[[ Data shown open ]]
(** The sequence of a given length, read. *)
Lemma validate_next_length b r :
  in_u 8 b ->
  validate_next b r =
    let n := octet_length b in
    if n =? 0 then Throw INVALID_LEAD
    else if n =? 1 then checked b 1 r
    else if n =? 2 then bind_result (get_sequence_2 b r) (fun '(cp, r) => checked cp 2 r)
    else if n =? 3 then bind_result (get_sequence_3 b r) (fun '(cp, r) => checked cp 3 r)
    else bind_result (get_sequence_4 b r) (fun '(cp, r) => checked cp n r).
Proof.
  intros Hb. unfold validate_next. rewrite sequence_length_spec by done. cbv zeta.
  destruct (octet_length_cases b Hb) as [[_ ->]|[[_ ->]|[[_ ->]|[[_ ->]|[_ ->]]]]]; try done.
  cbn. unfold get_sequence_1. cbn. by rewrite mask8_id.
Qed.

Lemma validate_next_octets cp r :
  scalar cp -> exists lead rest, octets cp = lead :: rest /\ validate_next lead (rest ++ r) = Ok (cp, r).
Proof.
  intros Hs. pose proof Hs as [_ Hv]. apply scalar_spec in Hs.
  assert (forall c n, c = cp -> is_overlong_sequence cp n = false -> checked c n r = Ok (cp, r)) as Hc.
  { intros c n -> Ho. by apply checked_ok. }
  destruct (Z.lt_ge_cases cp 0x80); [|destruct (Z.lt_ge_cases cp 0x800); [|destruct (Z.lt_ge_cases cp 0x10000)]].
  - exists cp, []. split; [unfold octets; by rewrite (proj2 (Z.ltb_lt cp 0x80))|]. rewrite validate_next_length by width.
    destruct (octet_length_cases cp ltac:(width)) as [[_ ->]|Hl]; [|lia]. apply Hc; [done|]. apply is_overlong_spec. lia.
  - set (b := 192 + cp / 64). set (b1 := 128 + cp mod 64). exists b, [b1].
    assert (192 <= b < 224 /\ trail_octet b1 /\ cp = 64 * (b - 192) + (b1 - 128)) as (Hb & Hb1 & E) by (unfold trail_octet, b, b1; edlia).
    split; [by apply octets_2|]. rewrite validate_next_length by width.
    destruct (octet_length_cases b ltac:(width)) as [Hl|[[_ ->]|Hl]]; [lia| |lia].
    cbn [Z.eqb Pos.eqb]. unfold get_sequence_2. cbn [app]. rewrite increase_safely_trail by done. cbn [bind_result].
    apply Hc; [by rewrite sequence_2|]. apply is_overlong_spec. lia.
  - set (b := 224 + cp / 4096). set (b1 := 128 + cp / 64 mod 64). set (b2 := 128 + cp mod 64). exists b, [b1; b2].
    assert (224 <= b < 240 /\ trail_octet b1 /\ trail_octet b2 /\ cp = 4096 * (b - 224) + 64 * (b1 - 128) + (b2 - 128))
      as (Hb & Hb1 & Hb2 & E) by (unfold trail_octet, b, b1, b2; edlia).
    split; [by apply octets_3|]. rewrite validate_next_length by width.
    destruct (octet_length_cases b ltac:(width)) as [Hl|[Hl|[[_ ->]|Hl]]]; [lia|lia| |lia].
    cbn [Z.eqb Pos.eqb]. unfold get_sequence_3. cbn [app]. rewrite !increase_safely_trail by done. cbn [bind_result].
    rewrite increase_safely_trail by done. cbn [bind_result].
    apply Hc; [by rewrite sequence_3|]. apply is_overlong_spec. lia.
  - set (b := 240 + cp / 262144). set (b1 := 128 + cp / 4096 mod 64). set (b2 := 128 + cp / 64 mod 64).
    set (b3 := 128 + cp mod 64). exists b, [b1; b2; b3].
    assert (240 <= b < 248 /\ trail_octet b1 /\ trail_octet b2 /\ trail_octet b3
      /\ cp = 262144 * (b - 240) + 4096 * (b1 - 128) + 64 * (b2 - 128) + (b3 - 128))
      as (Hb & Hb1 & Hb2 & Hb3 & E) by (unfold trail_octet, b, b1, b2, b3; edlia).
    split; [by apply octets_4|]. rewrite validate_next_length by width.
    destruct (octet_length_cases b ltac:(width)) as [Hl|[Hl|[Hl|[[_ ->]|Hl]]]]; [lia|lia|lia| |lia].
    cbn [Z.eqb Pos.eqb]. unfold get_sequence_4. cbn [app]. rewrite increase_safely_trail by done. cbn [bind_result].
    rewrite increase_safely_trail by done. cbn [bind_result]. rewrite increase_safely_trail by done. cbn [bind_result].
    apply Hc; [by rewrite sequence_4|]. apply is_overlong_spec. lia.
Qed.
[[ Data shown closed ]]
[[ Data shown open ]]
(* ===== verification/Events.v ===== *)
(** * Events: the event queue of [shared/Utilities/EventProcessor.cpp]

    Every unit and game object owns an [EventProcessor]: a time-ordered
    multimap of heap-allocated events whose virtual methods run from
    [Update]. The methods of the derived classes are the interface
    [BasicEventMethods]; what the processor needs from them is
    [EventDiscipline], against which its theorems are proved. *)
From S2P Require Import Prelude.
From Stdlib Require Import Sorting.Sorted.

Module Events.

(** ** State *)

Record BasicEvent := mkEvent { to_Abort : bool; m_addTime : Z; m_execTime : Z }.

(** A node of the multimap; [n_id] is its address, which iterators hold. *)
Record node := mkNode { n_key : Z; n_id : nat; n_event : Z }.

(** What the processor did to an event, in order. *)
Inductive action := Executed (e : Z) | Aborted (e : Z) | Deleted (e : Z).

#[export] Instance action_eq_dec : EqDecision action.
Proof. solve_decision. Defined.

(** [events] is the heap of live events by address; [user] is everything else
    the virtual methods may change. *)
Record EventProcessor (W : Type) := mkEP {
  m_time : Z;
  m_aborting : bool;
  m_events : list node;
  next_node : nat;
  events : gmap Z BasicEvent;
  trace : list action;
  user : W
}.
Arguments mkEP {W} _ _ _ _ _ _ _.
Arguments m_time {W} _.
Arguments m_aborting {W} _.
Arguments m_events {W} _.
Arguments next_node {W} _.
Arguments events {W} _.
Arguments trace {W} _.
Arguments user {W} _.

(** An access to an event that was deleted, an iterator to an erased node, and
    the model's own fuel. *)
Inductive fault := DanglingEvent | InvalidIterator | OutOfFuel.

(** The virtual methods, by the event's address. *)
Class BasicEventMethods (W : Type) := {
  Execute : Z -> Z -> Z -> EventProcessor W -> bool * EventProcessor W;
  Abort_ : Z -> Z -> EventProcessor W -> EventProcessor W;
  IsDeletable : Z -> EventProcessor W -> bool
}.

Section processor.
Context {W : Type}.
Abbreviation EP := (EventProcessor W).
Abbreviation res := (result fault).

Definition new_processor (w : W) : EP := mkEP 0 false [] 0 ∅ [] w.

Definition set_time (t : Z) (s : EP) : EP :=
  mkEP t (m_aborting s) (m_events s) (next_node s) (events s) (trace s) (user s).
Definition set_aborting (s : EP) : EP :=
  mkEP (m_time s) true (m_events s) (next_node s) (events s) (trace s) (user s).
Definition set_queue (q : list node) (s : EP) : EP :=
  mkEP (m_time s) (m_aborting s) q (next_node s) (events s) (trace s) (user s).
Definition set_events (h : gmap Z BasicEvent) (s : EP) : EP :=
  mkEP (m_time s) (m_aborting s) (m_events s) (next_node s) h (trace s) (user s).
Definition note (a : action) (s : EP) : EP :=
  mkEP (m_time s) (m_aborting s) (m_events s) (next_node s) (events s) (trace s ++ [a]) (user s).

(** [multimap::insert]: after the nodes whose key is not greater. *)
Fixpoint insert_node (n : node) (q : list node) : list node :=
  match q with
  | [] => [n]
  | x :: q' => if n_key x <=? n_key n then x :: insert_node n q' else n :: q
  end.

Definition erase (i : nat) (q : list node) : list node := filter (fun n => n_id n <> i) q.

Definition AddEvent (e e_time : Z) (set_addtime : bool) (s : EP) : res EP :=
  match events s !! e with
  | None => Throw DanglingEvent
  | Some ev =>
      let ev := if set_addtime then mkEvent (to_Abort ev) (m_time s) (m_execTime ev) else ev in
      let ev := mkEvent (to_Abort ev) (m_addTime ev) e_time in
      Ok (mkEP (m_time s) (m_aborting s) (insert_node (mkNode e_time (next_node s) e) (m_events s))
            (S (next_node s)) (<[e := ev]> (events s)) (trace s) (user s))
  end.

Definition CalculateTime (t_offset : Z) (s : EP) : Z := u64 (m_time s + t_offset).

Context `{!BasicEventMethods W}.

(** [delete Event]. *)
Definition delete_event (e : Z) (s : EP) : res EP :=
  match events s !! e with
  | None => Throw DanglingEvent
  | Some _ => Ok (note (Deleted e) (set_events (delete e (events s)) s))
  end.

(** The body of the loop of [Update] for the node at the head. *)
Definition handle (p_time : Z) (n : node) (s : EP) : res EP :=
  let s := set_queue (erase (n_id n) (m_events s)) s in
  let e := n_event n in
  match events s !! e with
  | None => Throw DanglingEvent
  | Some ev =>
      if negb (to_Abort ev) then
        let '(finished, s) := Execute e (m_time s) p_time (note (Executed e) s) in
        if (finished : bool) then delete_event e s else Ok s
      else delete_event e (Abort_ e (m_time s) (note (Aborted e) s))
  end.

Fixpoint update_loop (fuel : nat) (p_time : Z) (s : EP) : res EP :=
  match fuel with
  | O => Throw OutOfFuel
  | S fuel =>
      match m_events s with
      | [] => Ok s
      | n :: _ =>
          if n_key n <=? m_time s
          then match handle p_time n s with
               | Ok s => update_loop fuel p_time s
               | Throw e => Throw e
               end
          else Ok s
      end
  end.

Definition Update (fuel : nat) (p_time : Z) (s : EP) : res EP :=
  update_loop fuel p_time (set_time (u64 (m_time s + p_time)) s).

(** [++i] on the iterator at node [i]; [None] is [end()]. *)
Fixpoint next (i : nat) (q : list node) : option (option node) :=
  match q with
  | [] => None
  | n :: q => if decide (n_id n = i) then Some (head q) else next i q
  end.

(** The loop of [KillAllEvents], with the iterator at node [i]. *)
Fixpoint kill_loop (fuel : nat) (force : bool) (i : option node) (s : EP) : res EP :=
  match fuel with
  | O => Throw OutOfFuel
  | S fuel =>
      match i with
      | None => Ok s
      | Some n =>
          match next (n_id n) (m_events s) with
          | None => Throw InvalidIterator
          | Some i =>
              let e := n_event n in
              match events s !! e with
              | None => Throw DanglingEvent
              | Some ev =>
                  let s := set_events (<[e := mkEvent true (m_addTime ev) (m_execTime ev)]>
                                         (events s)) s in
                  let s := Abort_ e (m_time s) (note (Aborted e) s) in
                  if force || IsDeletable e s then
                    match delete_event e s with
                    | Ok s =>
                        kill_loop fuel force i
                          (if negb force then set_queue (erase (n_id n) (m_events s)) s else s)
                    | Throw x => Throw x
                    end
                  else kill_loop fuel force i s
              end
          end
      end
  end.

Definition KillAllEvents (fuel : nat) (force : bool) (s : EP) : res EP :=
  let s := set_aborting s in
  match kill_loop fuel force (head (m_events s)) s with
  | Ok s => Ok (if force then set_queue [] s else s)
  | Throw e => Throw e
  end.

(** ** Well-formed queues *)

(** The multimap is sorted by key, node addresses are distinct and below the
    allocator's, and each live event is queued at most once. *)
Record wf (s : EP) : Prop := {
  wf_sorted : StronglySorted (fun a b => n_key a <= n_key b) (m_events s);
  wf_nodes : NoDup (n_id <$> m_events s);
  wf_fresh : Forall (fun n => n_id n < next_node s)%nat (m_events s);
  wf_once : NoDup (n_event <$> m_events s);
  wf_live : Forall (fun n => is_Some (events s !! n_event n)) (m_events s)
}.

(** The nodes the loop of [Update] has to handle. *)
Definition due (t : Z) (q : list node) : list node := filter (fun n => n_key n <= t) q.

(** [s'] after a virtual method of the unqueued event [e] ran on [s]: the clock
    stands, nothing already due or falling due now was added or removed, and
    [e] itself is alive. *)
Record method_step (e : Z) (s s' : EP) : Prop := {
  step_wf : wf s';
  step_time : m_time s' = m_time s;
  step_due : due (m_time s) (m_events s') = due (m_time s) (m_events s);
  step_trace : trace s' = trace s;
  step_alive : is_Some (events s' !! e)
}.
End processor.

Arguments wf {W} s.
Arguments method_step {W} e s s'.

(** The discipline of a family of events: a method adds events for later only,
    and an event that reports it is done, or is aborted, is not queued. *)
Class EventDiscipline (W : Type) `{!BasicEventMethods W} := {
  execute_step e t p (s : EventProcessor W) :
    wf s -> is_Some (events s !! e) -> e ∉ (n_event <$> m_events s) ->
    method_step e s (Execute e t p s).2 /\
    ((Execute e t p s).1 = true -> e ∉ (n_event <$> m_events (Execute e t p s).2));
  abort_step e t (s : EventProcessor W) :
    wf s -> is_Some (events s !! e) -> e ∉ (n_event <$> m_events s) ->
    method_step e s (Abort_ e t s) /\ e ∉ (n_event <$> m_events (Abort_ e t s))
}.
[[ Data shown closed ]]
## About this exercise:
From the records above, copy out the line with "[BasicEventMethods]; what the", the line with "mkEP (m_time s) true", and every line between them, word for word.

## Result:
    [BasicEventMethods]; what the processor needs from them is
    [EventDiscipline], against which its theorems are proved. *)
From S2P Require Import Prelude.
From Stdlib Require Import Sorting.Sorted.

Module Events.

(** ** State *)

Record BasicEvent := mkEvent { to_Abort : bool; m_addTime : Z; m_execTime : Z }.

(** A node of the multimap; [n_id] is its address, which iterators hold. *)
Record node := mkNode { n_key : Z; n_id : nat; n_event : Z }.

(** What the processor did to an event, in order. *)
Inductive action := Executed (e : Z) | Aborted (e : Z) | Deleted (e : Z).

#[export] Instance action_eq_dec : EqDecision action.
Proof. solve_decision. Defined.

(** [events] is the heap of live events by address; [user] is everything else
    the virtual methods may change. *)
Record EventProcessor (W : Type) := mkEP {
  m_time : Z;
  m_aborting : bool;
  m_events : list node;
  next_node : nat;
  events : gmap Z BasicEvent;
  trace : list action;
  user : W
}.
Arguments mkEP {W} _ _ _ _ _ _ _.
Arguments m_time {W} _.
Arguments m_aborting {W} _.
Arguments m_events {W} _.
Arguments next_node {W} _.
Arguments events {W} _.
Arguments trace {W} _.
Arguments user {W} _.

(** An access to an event that was deleted, an iterator to an erased node, and
    the model's own fuel. *)
Inductive fault := DanglingEvent | InvalidIterator | OutOfFuel.

(** The virtual methods, by the event's address. *)
Class BasicEventMethods (W : Type) := {
  Execute : Z -> Z -> Z -> EventProcessor W -> bool * EventProcessor W;
  Abort_ : Z -> Z -> EventProcessor W -> EventProcessor W;
  IsDeletable : Z -> EventProcessor W -> bool
}.

Section processor.
Context {W : Type}.
Abbreviation EP := (EventProcessor W).
Abbreviation res := (result fault).

Definition new_processor (w : W) : EP := mkEP 0 false [] 0 ∅ [] w.

Definition set_time (t : Z) (s : EP) : EP :=
  mkEP t (m_aborting s) (m_events s) (next_node s) (events s) (trace s) (user s).
Definition set_aborting (s : EP) : EP :=
  mkEP (m_time s) true (m_events s) (next_node s) (events s) (trace s) (user s).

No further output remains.